*What is being asked*: In the material below, count the lines where the word "ZeroDivisionError" appears. Nothing but the number, please.

──────────────────────────────

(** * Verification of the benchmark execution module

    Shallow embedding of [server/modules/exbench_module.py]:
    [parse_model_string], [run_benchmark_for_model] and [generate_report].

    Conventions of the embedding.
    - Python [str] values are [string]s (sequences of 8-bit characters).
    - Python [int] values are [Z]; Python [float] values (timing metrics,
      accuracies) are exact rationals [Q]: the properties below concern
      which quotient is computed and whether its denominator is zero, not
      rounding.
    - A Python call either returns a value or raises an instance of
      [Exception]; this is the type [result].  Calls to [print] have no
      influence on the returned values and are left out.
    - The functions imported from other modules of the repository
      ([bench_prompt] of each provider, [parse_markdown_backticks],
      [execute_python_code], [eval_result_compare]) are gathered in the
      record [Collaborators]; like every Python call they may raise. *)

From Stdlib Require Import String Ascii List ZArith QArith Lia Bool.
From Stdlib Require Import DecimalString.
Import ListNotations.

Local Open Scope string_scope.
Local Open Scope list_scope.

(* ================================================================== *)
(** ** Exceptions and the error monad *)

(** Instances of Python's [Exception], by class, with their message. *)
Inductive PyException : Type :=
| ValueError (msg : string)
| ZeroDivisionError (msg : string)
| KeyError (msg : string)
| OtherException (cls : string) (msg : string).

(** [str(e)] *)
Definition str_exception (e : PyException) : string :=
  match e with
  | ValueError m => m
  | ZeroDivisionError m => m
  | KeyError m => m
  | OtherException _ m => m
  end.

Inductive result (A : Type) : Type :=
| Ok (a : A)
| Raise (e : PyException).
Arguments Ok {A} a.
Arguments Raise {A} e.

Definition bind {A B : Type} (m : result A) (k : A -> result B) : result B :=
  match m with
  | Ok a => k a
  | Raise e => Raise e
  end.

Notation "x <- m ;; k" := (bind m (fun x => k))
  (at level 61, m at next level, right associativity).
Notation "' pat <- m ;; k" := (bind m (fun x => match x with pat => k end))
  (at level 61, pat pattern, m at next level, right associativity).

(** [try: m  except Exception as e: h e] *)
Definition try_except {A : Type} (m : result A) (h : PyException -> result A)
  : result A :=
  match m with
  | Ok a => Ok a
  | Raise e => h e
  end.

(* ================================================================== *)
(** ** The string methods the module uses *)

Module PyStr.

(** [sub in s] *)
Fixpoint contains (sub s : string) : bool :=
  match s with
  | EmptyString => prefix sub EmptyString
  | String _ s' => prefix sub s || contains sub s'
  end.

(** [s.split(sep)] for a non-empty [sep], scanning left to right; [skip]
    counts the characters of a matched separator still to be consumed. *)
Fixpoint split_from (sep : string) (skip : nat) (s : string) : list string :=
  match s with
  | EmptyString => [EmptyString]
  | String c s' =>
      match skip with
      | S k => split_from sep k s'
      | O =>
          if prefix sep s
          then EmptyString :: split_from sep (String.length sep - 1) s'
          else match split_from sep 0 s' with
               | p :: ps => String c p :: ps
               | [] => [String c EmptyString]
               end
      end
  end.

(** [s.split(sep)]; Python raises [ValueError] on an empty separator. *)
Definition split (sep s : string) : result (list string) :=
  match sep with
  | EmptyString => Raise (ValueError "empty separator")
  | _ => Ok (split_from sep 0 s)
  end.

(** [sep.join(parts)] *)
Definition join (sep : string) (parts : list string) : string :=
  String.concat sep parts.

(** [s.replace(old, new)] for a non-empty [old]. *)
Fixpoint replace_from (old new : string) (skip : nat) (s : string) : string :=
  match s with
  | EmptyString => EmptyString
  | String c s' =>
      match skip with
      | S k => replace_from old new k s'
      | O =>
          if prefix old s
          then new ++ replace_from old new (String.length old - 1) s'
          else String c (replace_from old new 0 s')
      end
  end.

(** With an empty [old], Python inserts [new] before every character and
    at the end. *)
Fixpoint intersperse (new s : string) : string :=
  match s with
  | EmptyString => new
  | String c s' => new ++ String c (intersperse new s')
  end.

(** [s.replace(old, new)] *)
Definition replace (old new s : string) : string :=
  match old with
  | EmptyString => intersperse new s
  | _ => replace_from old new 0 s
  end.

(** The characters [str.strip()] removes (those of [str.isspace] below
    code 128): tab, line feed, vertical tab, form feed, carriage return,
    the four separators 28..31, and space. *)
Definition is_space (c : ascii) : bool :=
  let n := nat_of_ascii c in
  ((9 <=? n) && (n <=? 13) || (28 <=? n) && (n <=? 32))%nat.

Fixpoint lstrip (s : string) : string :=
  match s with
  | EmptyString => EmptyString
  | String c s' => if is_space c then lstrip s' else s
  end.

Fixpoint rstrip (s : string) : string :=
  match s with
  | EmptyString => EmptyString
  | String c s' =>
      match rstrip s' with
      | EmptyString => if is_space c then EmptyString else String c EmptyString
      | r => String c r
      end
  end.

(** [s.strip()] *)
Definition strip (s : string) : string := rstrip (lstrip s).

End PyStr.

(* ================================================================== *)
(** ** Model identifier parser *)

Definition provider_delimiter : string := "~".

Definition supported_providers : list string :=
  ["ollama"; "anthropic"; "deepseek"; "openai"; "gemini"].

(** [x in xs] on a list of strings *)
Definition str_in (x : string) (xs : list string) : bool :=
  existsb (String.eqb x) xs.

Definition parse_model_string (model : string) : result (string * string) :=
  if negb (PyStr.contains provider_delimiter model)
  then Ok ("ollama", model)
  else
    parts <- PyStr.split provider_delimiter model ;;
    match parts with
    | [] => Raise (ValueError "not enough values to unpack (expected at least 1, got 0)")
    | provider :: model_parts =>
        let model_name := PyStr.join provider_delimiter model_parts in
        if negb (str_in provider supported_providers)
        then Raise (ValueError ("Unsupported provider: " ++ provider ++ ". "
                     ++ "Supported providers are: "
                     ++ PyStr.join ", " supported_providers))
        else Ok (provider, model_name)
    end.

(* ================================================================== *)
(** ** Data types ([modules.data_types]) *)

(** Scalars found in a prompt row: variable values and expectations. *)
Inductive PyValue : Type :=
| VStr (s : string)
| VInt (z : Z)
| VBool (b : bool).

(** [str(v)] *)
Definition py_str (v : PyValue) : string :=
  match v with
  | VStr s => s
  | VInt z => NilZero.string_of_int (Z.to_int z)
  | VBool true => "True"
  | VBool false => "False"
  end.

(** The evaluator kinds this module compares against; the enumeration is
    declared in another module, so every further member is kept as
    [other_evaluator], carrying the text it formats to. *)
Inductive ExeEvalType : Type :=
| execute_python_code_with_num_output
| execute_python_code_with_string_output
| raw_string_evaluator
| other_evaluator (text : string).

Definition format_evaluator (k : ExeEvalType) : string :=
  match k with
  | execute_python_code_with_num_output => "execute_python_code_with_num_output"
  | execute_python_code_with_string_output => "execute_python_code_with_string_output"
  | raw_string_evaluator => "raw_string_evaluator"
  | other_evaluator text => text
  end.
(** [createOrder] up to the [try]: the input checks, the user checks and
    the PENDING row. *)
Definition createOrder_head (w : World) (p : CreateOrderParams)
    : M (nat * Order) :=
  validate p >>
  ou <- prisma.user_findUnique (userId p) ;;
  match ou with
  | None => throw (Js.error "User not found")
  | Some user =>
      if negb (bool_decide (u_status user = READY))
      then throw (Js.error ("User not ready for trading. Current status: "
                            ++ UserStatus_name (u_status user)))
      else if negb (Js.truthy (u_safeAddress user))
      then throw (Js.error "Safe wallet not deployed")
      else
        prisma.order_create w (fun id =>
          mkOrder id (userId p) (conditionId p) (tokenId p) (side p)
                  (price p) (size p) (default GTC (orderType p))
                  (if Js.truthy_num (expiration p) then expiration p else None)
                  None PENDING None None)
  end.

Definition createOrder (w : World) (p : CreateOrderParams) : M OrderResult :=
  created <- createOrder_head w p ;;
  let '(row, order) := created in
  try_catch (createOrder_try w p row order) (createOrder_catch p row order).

──────────────────────────────

*Expected answer*: 2